═════ DATA FOR PROCESSING

Lemma act_inv cfg c a s s' : inv s → act cfg c a s = Some s' → inv s'.
Proof.
  intros Hi. unfold act. destruct (crashed s); [done|]. destruct a as [k|k| | | |i|i n|i|i|].
  - intros (t & Ht & Hrun)%bind_Some. eapply (runTask_inv _ _ _ _ _ (inv_delete _ _ _ Hi Ht)); [|exact Hrun].
    intros i r ->. apply list_elem_of_lookup_2 in Ht. exact (inv_told_closed _ _ _ Hi Ht).
  - intros (t & Ht & Hrun)%bind_Some. destruct t; try done. injection Hrun as <-. by eapply inv_delete.
  - intros ([err s1] & Hc & ->)%fmap_Some. unfold ConnectContext in Hc. apply bind_Some in Hc as ([err0 s0] & Hc & Hrest). apply unlockedConnect_inv in Hc; [|done].
    destruct err0 as [e|]; [|by injection Hrest as <- <-]. destruct (_ && _); injection Hrest as <- <-; [by apply inv_spawn|done].
  - intros Hd%unlockedDisconnect_inv; [|done]. by destruct Hd.
  - intros [= <-]. unfold ResetConnection. cbn. destruct (socket s) as [i|]; [|done]. apply stop_inv; [done|by left].
  - destruct (socketConnected i s); [|done]. intros [= <-]. by apply closeFrames_inv.
  - destruct (socketConnected i s); [|done]. intros [= <-]. unfold enqueueNode. destruct (queues s !! i); [|done].
    case_decide; [done|]. destruct (forceAutoReconnect s); [done|]. by apply inv_spawn.
  - unfold handleNext. destruct (queues s !! i) as [[[|n rest] [|]]|]; try done. destruct (_ || _); intros [= <-]; [by apply handleNode_inv|done].
  - destruct (canEnd i s); [|done]. by intros [= <-].
  - destruct (EnableAutoReconnect cfg); [|done]. intros (s1 & Hd%unlockedDisconnect_inv & ->)%fmap_Some; [|done]. destruct Hd as [Hd _]. by apply inv_spawn.
Qed.
Lemma run_inv cfg l s s' : inv s → run cfg l s = Some s' → inv s'.
Proof.
  revert s. induction l as [|[c a] l IH]; intros s Hi; cbn [run]; [by intros [= <-]|].
  intros (s1 & Ha & Hrun)%bind_Some. exact (IH _ (act_inv _ _ _ _ _ Hi Ha) Hrun).
Qed.
Lemma initial_inv id : inv (initial id).
Proof. split; cbn; [by intros i k Hk|by intros i k Hk|]. intros i r Hin. by apply not_elem_of_nil in Hin. Qed.

(** C31: a client has at most one connection. Whatever the user, the server, the
    timers and the goroutines do and in whatever order, every connection of the client
    that is open is its current socket, so that there are never two; and a connection
    whose end is still to be handled is closed. *)
Theorem one_connection cfg id l s (Hrun : run cfg l (initial id) = Some s) :
  (∀ i, socketConnected i s = true → socket s = Some i)
  ∧ (∀ i j, socketConnected i s = true → socketConnected j s = true → i = j)
  ∧ (∀ i remote, OnDisconnect i remote ∈ tasks s → socketConnected i s = false).
Proof.
  apply (run_inv _ _ _ _ (initial_inv id)) in Hrun as Hi. assert (∀ i, socketConnected i s = true → socket s = Some i) as Hone.
  { intros i. unfold socketConnected. destruct (sockets s !! i) as [k|] eqn:Hk; [|done]. exact (inv_open _ _ _ Hi i k Hk). }
  split; [exact Hone|]. split; [|intros i r; by apply inv_told_closed].
  intros i j Hci%Hone Hcj%Hone. congruence.
Qed.

(** ** An expected disconnection *)

Definition restarts (n : node) : Prop := isStreamError n = true ∧ lookupAttr "code" (Attrs n) = Some (VString "515").
Definition isDisconnected (e : connectionEvent) : bool := match e with Disconnected => true | _ => false end.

══════════

_PROBLEM STATEMENT_
Exactly as written, please transcribe the lines from the start of the records above to the line that holds "- intros (t & Ht & Hrun)%bind_Some. eapply", both ends included.

_ANSWER SPACE_
Lemma act_inv cfg c a s s' : inv s → act cfg c a s = Some s' → inv s'.
Proof.
  intros Hi. unfold act. destruct (crashed s); [done|]. destruct a as [k|k| | | |i|i n|i|i|].
  - intros (t & Ht & Hrun)%bind_Some. eapply (runTask_inv _ _ _ _ _ (inv_delete _ _ _ Hi Ht)); [|exact Hrun].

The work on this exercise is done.